On the positive side, I’m glad that Side focused on one slice of Hendrix’s life. Most biopics take the broader scope and come across as vague “greatest hits reels”. Granted, since Hendrix died at 27, this approach might’ve worked okay – there’s just not that much ground to cover – but I prefer the decision to concentrate on a small but vital aspect of Hendrix’s existence.
Thus ends the positive part of this review, as not much else about Side succeeds, though some parts fare better than others. For the most part, the actors do okay in their roles, though none of them impresses.
In particular, Benjamin comes across as something of a mixed bag. While he manages Jimi’s voice okay, he looks little like Hendrix, and he also is too old for the role by about 15 years.
Benjamin could’ve overcome those concerns with a strong performance. After all, Chadwick Boseman looked even less like James Brown and he needed to play the GFOS at a mix of ages in Get On Up but he eradicated those concerns with a stellar portrayal of the soul legend.
As Hendrix, Benjamin never seems bad, but he lacks much power and clarity in the role. His Jimi never seems like a particularly convincing character, as he ambles through the movie without much to make us gravitate to him.
It doesn’t help that writer/director John Ridley often prefers to play Hendrix as a supporting role. Hendrix always feels like a background personality, as the movie tends to focus on Keith, Jimi’s girlfriend Kathy Etchingham (Hayley Atwell) or others instead. This seems like a weird choice in a movie packed with strange decisions, as it leaves our lead character as a bystander in his own story.
Not that Ridley seems all that interested in telling us the meat of Hendrix’s tale. Side appears more concerned with atmosphere than events, as it touches on major elements in Hendrix’s life across 1966-67 but prefers to depict random “mood moments”.

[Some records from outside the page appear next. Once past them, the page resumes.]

Lemma set_wfmpre_same (self : TDS3000.t) :
  TDS3000.set_wfmpre self (TDS3000.wfmpre self) = self.
Proof. destruct self; reflexivity. Qed.

Ltac preserved :=
  repeat first
    [ apply preserves_ret | apply preserves_raise | apply preserves_lift
    | apply preserves_bus_call | apply preserves_bind
    | apply preserves_zoom; [exact set_wfmpre_same |]
    | match goal with
      | |- forall _, _ => intro
      | |- preserves (if ?b then _ else _) => destruct b
      end ].

Lemma getitem_preserves (key : string) :
  preserves (TDS3000._Wfmpre.__getitem__ key).
Proof. unfold TDS3000._Wfmpre.__getitem__. preserved. Qed.

Lemma wfmpre_item_preserves (key : string) :
  preserves (TDS3000.wfmpre_item key).
Proof.
  unfold TDS3000.wfmpre_item. apply preserves_zoom;
    [exact set_wfmpre_same | apply getitem_preserves].
Qed.

Lemma get_curve_preserves : preserves TDS3000.get_curve.
Proof.
  unfold TDS3000.get_curve, TDS3000.int.
  repeat first
    [ apply wfmpre_item_preserves | progress preserved ].
Qed.

Lemma get_timediv_preserves : preserves TDS3000.get_timediv.
Proof. unfold TDS3000.get_timediv. preserved. Qed.

Lemma set_timediv_preserves (to : PyFloat.float) :
  preserves (TDS3000.set_timediv to).
Proof.
  unfold TDS3000.set_timediv.
  destruct (Py.contains _ _); preserved.
Qed.

(** C10: whatever the world answers, and whether the call returns or
    raises, [get_curve], [get_timediv], [set_timediv] and the preamble
    access leave the driver object as it was: the same bus reference and the
    same preamble view, itself with the same bus reference and entries. *)
Theorem driver_state_unchanged (W : World) (s : wstate W) (self : TDS3000.t)
    (to : PyFloat.float) (key : string) :
  self_after (run W (TDS3000.get_curve self) s) = self
  /\ self_after (run W (TDS3000.get_timediv self) s) = self
  /\ self_after (run W (TDS3000.set_timediv to self) s) = self
  /\ self_after (run W (TDS3000.wfmpre_item key self) s) = self
  /\ self_after (run W (TDS3000._Wfmpre.__getitem__ key (TDS3000.wfmpre self)) s)
     = TDS3000.wfmpre self.
Proof.
  split; [apply get_curve_preserves |].
  split; [apply get_timediv_preserves |].
  split; [apply set_timediv_preserves |].
  split; [apply wfmpre_item_preserves | apply getitem_preserves].
Qed.

(** * Further properties of the driver *)

(** ** Every path through a method *)

(** What holds along every path holds of every run. *)
Lemma along_run {S A : Type} (W : World) (p : action (S * result A)) :
  forall (P : list (event * result string) -> S * result A -> Prop)
         (s : wstate W),
    along P p -> P (history W s (run W p s)) (snd (fst (run W p s))).
Proof.
  induction p as [r | b c k IH]; intros P s H.
  - exact H.
  - cbn [along] in H. unfold history, calls. cbn [run].
    destruct (handle W s b c) as [reply s1] eqn:Hh.
    specialize (IH reply (fun h r => P ((b, c, reply) :: h) r) s1 (H reply)).
    unfold history, calls in IH.
    destruct (run W (k reply) s1) as [[tr r] s2]. cbn [fst snd feed] in *.
    rewrite Hh. destruct (feed W s1 tr) as [replies s3]. cbn [fst combine] in *.
    exact IH.
Qed.

Lemma history_calls {S A : Type} (W : World) (p : action (S * result A))
    (s : wstate W) :
  map fst (history W s (run W p s)) = calls (run W p s).
Proof.
  unfold history, calls. revert s.
  induction p as [r | b c k IH]; intros s; cbn [run].
  - reflexivity.
  - destruct (handle W s b c) as [reply s1] eqn:Hh.
    specialize (IH reply s1).
    destruct (run W (k reply) s1) as [[tr r] s2]. cbn [fst snd feed] in *.
    rewrite Hh. destruct (feed W s1 tr) as [replies s3].
    cbn [fst combine map] in *. rewrite IH. reflexivity.
Qed.

Ltac unfold_driver :=
  unfold set_then_get, TDS3000.get_curve, TDS3000.get_timediv,
    TDS3000.set_timediv, TDS3000.wfmpre_item, TDS3000._Wfmpre.__getitem__,
    TDS3000.int, zoom, bind, bus_call, raise, ret, lift.

Ltac walk_cbn :=
  cbn [along action_bind zoom_action of_option
       TDS3000.bus TDS3000.wfmpre TDS3000.set_wfmpre].

(** Follows every path: each reply either returns or raises, each test of
    the source goes either way. *)
Ltac walk :=
  repeat (walk_cbn;
          match goal with
          | |- forall _ : result string, _ =>
              let x := fresh "x" in let e := fresh "e" in intros [x | e]
          | |- context [String.eqb ?x "#"] => destruct (String.eqb x "#") eqn:?
          | |- context [Z.eqb (PyStr.len ?x) 1] =>
              destruct (Z.eqb (PyStr.len x) 1) eqn:?
          | |- context [Py.contains ?t ?x] => destruct (Py.contains t x) eqn:?
          | |- context [of_option _ ?o] => destruct o eqn:?
          end);
  walk_cbn.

Those become a major flaw. Side enjoys clever-clever choices such as dialogue snippets from out of nowhere or conversations that leave some speakers inaudible. It also tosses in scenes that start or end abruptly for no logical reason.
Does Ridley intend this to let us “feel like” we’re in the characters’ universe? Maybe – given that I was either unborn or an infant during the period, I can’t convey what it was like to be there.
Does this work in a satisfying manner? Nope – it just seems like “artsy” filmmaking without logic or purpose. Side feels untraditional for its own sake, not because these techniques benefit the movie.
Side also suffers from its lack of Hendrix songs. The Hendrix estate wouldn’t authorize their usage, so we get music that comes in Jimi’s style but that’s as close as we get. This doesn’t become a fatal flaw – we do find a few covers Hendrix made his own - but it does offer another strike against the movie.
Side can’t even muster a decent ending. The film concludes right before Hendrix’s star-making performance at June 1967’s Monterey International Pop Festival, but Side does little to symbolize the events yet to come. It expects the viewer to know what’ll occur, so the movie just kind of… ends. It plods along until it stops – no logic or clarity occur.
The movie’s biggest problem remains its blandness, however. At no point in All Is By My Side do we get a real feeling for what made Jimi Hendrix special. We’re left with a muddled, unfocused take on the subject that lacks any real merit.